__ACTION ITEM__. From the data below, return the exact lines starting at the line containing "Definition set_public_ip (v" and ending at the line containing "Definition PutUint16_be (v", both included, and nothing else.

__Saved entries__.
***

(** The provider, and what the file uses of the SDK and of the base
    class without defining it. *)
Record Cloud := {
  (** [self.get_resource_group(name)] of the base class *)
  get_resource_group : string → Exn + ResourceGroupInfo;
  subnets_get : string → option string → option string → SdkError + Subnet;
  public_ip_addresses_get : string → option string → SdkError + PublicIPAddress;
  network_security_groups_get : string → option string → SdkError + NetworkSecurityGroup;
  network_interfaces_get : string → string → SdkError + NetworkInterface;
  network_interfaces_create_or_update :
    string → string → NetworkInterface → SdkError + Poller NetworkInterface;
  network_interfaces_delete : string → string → SdkError + Poller unit;
  (** [self.check_provisioning_state(nic)]: returns ([None]) or raises. *)
  check_provisioning_state : NetworkInterface → option Exn;
  (** [azure_id_to_dict(id)] of the common module *)
  azure_id_to_dict : option string → Exn + gmap string string;
  (** [Serializer().body(nic, 'NetworkInterface')], used for logging only:
      returns ([None]) or raises. *)
  serializer_body : NetworkInterface → option Exn;
}.

(** The mutable part of the run: [self.location], [self.results] and the
    locals of [exec_module_impl] ([None] for a local not assigned yet). *)
Record Frame := {
  self_location : option string;
  self_results_changed : bool;
  self_results_results : ResultDoc;
  results : ResultDoc;
  changed : bool;
  nic : option NetworkInterface;
  subnet : option Subnet;
  public_ip : option PublicIPAddress;
  nsg : option NetworkSecurityGroup;
}.

Abbreviation Prog := (M Cloud Frame Event).

Definition set_self_location (v : option string) : Prog unit :=
  modify (λ f, Build_Frame v (self_results_changed f) (self_results_results f)
                 (results f) (changed f) (nic f) (subnet f) (public_ip f) (nsg f)).
Definition set_self_results_changed (v : bool) : Prog unit :=
  modify (λ f, Build_Frame (self_location f) v (self_results_results f)
                 (results f) (changed f) (nic f) (subnet f) (public_ip f) (nsg f)).
Definition set_self_results_results (v : ResultDoc) : Prog unit :=
  modify (λ f, Build_Frame (self_location f) (self_results_changed f) v
                 (results f) (changed f) (nic f) (subnet f) (public_ip f) (nsg f)).
Definition set_results (v : ResultDoc) : Prog unit :=
  modify (λ f, Build_Frame (self_location f) (self_results_changed f) (self_results_results f)
                 v (changed f) (nic f) (subnet f) (public_ip f) (nsg f)).
Definition set_changed (v : bool) : Prog unit :=
  modify (λ f, Build_Frame (self_location f) (self_results_changed f) (self_results_results f)
                 (results f) v (nic f) (subnet f) (public_ip f) (nsg f)).
Definition set_nic (v : option NetworkInterface) : Prog unit :=
  modify (λ f, Build_Frame (self_location f) (self_results_changed f) (self_results_results f)
                 (results f) (changed f) v (subnet f) (public_ip f) (nsg f)).
Definition set_subnet (v : option Subnet) : Prog unit :=
  modify (λ f, Build_Frame (self_location f) (self_results_changed f) (self_results_results f)
                 (results f) (changed f) (nic f) v (public_ip f) (nsg f)).
Definition set_public_ip (v : option PublicIPAddress) : Prog unit :=
  modify (λ f, Build_Frame (self_location f) (self_results_changed f) (self_results_results f)
                 (results f) (changed f) (nic f) (subnet f) v (nsg f)).
Definition set_nsg (v : option NetworkSecurityGroup) : Prog unit :=
  modify (λ f, Build_Frame (self_location f) (self_results_changed f) (self_results_results f)
                 (results f) (changed f) (nic f) (subnet f) (public_ip f) v).
(** * onedrive_sync.c: the marker-file writer

    A shallow embedding of [src/onedrive_sync.c].  The program is a single
    [main] that calls six C library functions ([getenv], [snprintf],
    [printf], [fprintf], [fopen], [fclose]).  Each of them is modelled below
    as an operation on an explicit [world] (process environment, file system,
    open streams); [main] is then written call for call as the C text has it,
    in a state monad that also logs, in program order, every library call
    that is visible from outside the process.

    The file has two parts: the definitions (the model of the library, the
    program, the observations made on a run, the example worlds), then the
    lemmas, ending with one section per property of the program. *)

From Stdlib Require Import ZArith Ascii String.
From stdpp Require Import base strings gmap list.

Local Open Scope string_scope.
Local Open Scope Z_scope.

(** * Part I: definitions *)

(** ** C strings *)

Module CString.

(** The terminating byte of a C string, and the line feed written [\n] in
    the C source. *)
Definition NUL : ascii := "000"%char.
Definition LF : string := String "010"%char EmptyString.

(** What a [char *] denotes: the bytes up to the first NUL. *)
Fixpoint c_str (s : string) : string :=
  match s with
  | EmptyString => EmptyString
  | String c s' =>
      if Ascii.eqb c NUL then EmptyString else String c (c_str s')
  end.
(** [binary.BigEndian.PutUint16] and [binary.LittleEndian] on 32 bits. *)
Definition PutUint16_be (v : Z) : list Z := [byte (v / 256); byte v].
Definition PutUint32_le (v : Z) : list Z :=
  [byte v; byte (v / 2 ^ 8); byte (v / 2 ^ 16); byte (v / 2 ^ 24)].
Definition Uint32_le (b : list Z) : Z :=
  match b with
  | b0 :: b1 :: b2 :: b3 :: _ => b0 + 2 ^ 8 * b1 + 2 ^ 16 * b2 + 2 ^ 24 * b3
  | _ => 0
  end.

(** ** [crypto/sha256.Sum256] (FIPS 180-4) *)

Module SHA256.

(** The round constants (from 0x428a2f98 to 0xc67178f2) and the initial
    hash value (from 0x6a09e667 to 0x5be0cd19), in decimal. *)
Definition K : list Z :=
  [1116352408; 1899447441; 3049323471; 3921009573; 961987163;
   1508970993; 2453635748; 2870763221; 3624381080; 310598401;
   607225278; 1426881987; 1925078388; 2162078206; 2614888103;
   3248222580; 3835390401; 4022224774; 264347078; 604807628;
   770255983; 1249150122; 1555081692; 1996064986; 2554220882;
   2821834349; 2952996808; 3210313671; 3336571891; 3584528711;
   113926993; 338241895; 666307205; 773529912; 1294757372;
   1396182291; 1695183700; 1986661051; 2177026350; 2456956037;
   2730485921; 2820302411; 3259730800; 3345764771; 3516065817;
   3600352804; 4094571909; 275423344; 430227734; 506948616;
   659060556; 883997877; 958139571; 1322822218; 1537002063;
   1747873779; 1955562222; 2024104815; 2227730452; 2361852424;
   2428436474; 2756734187; 3204031479; 3329325298].

Definition H0 : list Z :=
  [1779033703; 3144134277; 1013904242; 2773480762; 1359893119;
   2600822924; 528734635; 1541459225].

Definition add32 (x y : Z) : Z := Z.land (x + y) 0xffffffff.
Definition rotr (n x : Z) : Z :=
  Z.lor (Z.shiftr x n) (Z.land (Z.shiftl x (32 - n)) 0xffffffff).
Definition not32 (x : Z) : Z := Z.lxor x 0xffffffff.

Definition Ch (x y z : Z) : Z := Z.lxor (Z.land x y) (Z.land (not32 x) z).
Definition Maj (x y z : Z) : Z :=
  Z.lxor (Z.lxor (Z.land x y) (Z.land x z)) (Z.land y z).
Definition Sigma0 (x : Z) : Z := Z.lxor (Z.lxor (rotr 2 x) (rotr 13 x)) (rotr 22 x).
Definition Sigma1 (x : Z) : Z := Z.lxor (Z.lxor (rotr 6 x) (rotr 11 x)) (rotr 25 x).
Definition sigma0 (x : Z) : Z := Z.lxor (Z.lxor (rotr 7 x) (rotr 18 x)) (Z.shiftr x 3).
Definition sigma1 (x : Z) : Z := Z.lxor (Z.lxor (rotr 17 x) (rotr 19 x)) (Z.shiftr x 10).

(** Message padding: a one bit, zeros, and the bit length on 64 bits. *)
Definition be64 (v : Z) : list Z :=
  map (fun i => byte (Z.shiftr v (8 * (7 - Z.of_nat i)))) (seq 0 8).

Definition pad (msg : list Z) : list Z :=
  let l := len msg in
  let k := (55 - l) mod 64 in
  msg ++ [0x80] ++ repeat 0 (Z.to_nat k) ++ be64 (8 * l).

Fixpoint words (n : nat) (bs : list Z) : list Z :=
  match n with
  | O => []
  | S n' =>
      match bs with
      | a :: b :: c :: d :: rest =>
          (((a * 256 + b) * 256 + c) * 256 + d) :: words n' rest
      | _ => []
      end
  end.

(** The message schedule, kept newest word first:
    [w] holds W(t-1), W(t-2), ..., W(t-16). *)
Definition next_word (w : list Z) : Z :=
  match w with
  | w1 :: w2 :: _ :: _ :: _ :: _ :: w7 :: _ :: _ :: _ :: _ :: _ :: _ :: _ :: w15 :: w16 :: _ =>
      add32 (add32 (sigma1 w2) w7) (add32 (sigma0 w15) w16)
  | _ => 0
  end.

Fixpoint schedule (n : nat) (w : list Z) (acc : list Z) : list Z :=
  match n with
  | O => rev acc
  | S n' =>
      let x := next_word w in
      schedule n' (x :: firstn 15 w) (x :: acc)
  end.

Definition round (st : list Z) (kw : Z * Z) : list Z :=
  match st with
  | [a; b; c; d; e; f; g; h] =>
      let t1 := add32 (add32 (add32 h (Sigma1 e)) (add32 (Ch e f g) (fst kw))) (snd kw) in
      let t2 := add32 (Sigma0 a) (Maj a b c) in
      [add32 t1 t2; a; b; c; add32 d t1; e; f; g]
  | _ => st
  end.

Definition compress (hs : list Z) (block : list Z) : list Z :=
  let w16 := words 16 block in
  let w := w16 ++ schedule 48 (rev w16) [] in
  let st := fold_left round (combine K w) hs in
  map (fun p => add32 (fst p) (snd p)) (combine hs st).

Fixpoint blocks (n : nat) (hs : list Z) (bs : list Z) : list Z :=
  match n with
  | O => hs
  | S n' => blocks n' (compress hs (firstn 64 bs)) (skipn 64 bs)
  end.

Definition word_bytes (w : Z) : list Z :=
  [byte (w / 2 ^ 24); byte (w / 2 ^ 16); byte (w / 2 ^ 8); byte w].

Definition Sum256 (msg : list Z) : list Z :=
  let p := pad msg in
  concat (map word_bytes (blocks (length p / 64) H0 p)).

End SHA256.

(** ** [hash/crc32] with the Castagnoli polynomial

    [Checksum data tab] is [^update(^0, data)]; the table-driven update of
    one byte equals eight steps of the reflected bitwise division. *)

Module CRC32.

Definition Castagnoli : Z := 0x82f63b78.

Definition step (poly : Z) (c : Z) : Z :=
  if Z.odd c then Z.lxor (Z.shiftr c 1) poly else Z.shiftr c 1.

Definition update_byte (poly : Z) (c : Z) (b : Z) : Z :=
  Nat.iter 8 (step poly) (Z.lxor c b).

Definition Checksum (data : list Z) (poly : Z) : Z :=
  Z.lxor (fold_left (update_byte poly) data 0xffffffff) 0xffffffff.

End CRC32.

Definition crcTable : Z := CRC32.Castagnoli.

(** ** [encoding/hex.EncodeToString] *)

Definition hex_digit (n : Z) : ascii :=
  if n <? 10 then ascii_of_nat (Z.to_nat (48 + n))
  else ascii_of_nat (Z.to_nat (87 + n)).

Fixpoint hex_EncodeToString (bs : list Z) : string :=
  match bs with
  | [] => EmptyString
  | b :: bs' =>
      String (hex_digit (b / 16)) (String (hex_digit (b mod 16)) (hex_EncodeToString bs'))
  end.

(** ** Bit buffer

    Modelled from the spec: the [BitString] type of the package (its source
    file is not among the sources at hand), after sections 3 and 4.1 of the
    specification.  A buffer has a fixed bit capacity and the sequence of
    bits written so far; the cursor is the number of written bits and the
    byte storage [buf], sized to the capacity, holds them most significant
    bit first, zero beyond the cursor. *)

Record BitString := mkBitString { capacity : Z; written : list bool }.

Definition bits_value (bs : list bool) : Z :=
  fold_left (fun a (b : bool) => 2 * a + (if b then 1 else 0)) bs 0.

Definition uint_bits (val : Z) (n : nat) : list bool :=
  map (fun i => Z.testbit val (Z.of_nat i)) (rev (seq 0 n)).

Fixpoint bytes_of_bits (bs : list bool) : list Z :=
  match bs with
  | [] => []
  | b7 :: b6 :: b5 :: b4 :: b3 :: b2 :: b1 :: b0 :: rest =>
      bits_value [b7; b6; b5; b4; b3; b2; b1; b0] :: bytes_of_bits rest
  | _ => [bits_value (take 8 (bs ++ replicate 8 false))]
  end.

Definition bits_of_bytes (bs : list Z) : list bool :=
  concat (map (fun b => uint_bits b 8) bs).

Definition NewBitString (bitLen : Z) : BitString :=
  {| capacity := bitLen; written := [] |}.

Definition Cursor (s : BitString) : Z := len (written s).

Definition buf (s : BitString) : list Z :=
  bytes_of_bits
    (written s ++
     replicate (Z.to_nat (8 * ((capacity s + 7) / 8)) - length (written s)) false).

***

__ANSWER BELOW__.
Definition set_public_ip (v : option PublicIPAddress) : Prog unit :=
  modify (λ f, Build_Frame (self_location f) (self_results_changed f) (self_results_results f)
                 (results f) (changed f) (nic f) (subnet f) v (nsg f)).
Definition set_nsg (v : option NetworkSecurityGroup) : Prog unit :=
  modify (λ f, Build_Frame (self_location f) (self_results_changed f) (self_results_results f)
                 (results f) (changed f) (nic f) (subnet f) (public_ip f) v).
(** * onedrive_sync.c: the marker-file writer

    A shallow embedding of [src/onedrive_sync.c].  The program is a single
    [main] that calls six C library functions ([getenv], [snprintf],
    [printf], [fprintf], [fopen], [fclose]).  Each of them is modelled below
    as an operation on an explicit [world] (process environment, file system,
    open streams); [main] is then written call for call as the C text has it,
    in a state monad that also logs, in program order, every library call
    that is visible from outside the process.

    The file has two parts: the definitions (the model of the library, the
    program, the observations made on a run, the example worlds), then the
    lemmas, ending with one section per property of the program. *)

From Stdlib Require Import ZArith Ascii String.
From stdpp Require Import base strings gmap list.

Local Open Scope string_scope.
Local Open Scope Z_scope.

(** * Part I: definitions *)

(** ** C strings *)

Module CString.

(** The terminating byte of a C string, and the line feed written [\n] in
    the C source. *)
Definition NUL : ascii := "000"%char.
Definition LF : string := String "010"%char EmptyString.

(** What a [char *] denotes: the bytes up to the first NUL. *)
Fixpoint c_str (s : string) : string :=
  match s with
  | EmptyString => EmptyString
  | String c s' =>
      if Ascii.eqb c NUL then EmptyString else String c (c_str s')
  end.
(** [binary.BigEndian.PutUint16] and [binary.LittleEndian] on 32 bits. *)
Definition PutUint16_be (v : Z) : list Z := [byte (v / 256); byte v].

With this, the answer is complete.